## ASSIGNED TASK
Run through the records and, wherever a line holds the word "possibly", return that line.

******

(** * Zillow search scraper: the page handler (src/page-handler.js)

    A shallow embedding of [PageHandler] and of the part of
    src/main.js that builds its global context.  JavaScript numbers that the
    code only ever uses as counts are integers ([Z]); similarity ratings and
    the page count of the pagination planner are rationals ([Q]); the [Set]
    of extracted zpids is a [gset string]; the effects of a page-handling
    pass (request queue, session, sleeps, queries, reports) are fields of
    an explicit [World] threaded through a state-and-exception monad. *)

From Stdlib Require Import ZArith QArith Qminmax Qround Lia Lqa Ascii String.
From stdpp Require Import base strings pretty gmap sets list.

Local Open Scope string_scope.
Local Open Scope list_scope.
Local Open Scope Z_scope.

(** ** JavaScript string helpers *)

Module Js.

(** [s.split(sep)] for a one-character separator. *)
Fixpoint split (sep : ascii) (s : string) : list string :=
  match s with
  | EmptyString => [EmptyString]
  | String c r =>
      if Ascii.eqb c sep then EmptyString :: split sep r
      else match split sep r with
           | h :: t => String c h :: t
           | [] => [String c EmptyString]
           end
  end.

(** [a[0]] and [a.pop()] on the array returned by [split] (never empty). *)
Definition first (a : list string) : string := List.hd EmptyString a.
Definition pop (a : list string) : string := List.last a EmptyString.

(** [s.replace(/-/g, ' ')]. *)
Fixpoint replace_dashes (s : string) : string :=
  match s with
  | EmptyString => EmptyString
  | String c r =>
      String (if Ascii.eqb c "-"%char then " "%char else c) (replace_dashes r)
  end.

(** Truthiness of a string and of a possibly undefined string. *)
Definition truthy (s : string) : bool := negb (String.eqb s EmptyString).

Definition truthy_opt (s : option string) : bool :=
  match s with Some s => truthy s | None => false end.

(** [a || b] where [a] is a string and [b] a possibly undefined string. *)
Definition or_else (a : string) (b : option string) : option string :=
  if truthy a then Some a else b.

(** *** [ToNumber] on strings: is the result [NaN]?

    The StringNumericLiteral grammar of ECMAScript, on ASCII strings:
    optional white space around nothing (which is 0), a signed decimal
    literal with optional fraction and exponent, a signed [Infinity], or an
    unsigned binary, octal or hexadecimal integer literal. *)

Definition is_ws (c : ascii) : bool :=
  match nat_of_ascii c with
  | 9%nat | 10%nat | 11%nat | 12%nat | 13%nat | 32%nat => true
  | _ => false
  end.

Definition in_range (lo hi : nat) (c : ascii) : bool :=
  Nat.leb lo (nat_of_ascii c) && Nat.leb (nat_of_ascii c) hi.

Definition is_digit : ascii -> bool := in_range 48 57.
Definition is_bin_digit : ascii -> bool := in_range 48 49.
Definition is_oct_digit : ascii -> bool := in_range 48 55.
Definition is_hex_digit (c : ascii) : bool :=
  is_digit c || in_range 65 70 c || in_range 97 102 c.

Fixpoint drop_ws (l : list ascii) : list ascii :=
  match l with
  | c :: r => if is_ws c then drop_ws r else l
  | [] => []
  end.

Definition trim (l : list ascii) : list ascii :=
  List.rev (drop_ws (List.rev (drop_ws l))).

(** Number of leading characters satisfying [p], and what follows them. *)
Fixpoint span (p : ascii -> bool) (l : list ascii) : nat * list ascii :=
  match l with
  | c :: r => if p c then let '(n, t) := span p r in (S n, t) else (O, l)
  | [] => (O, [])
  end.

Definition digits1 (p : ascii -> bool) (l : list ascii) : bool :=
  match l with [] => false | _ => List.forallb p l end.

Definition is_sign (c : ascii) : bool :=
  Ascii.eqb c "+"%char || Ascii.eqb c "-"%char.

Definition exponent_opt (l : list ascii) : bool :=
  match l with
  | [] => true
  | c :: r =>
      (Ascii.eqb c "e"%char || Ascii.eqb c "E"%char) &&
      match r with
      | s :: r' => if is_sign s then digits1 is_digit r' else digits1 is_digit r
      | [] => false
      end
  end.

******

## RESULT OF THE EXERCISE
(** Truthiness of a string and of a possibly undefined string. *)
(** [a || b] where [a] is a string and [b] a possibly undefined string. *)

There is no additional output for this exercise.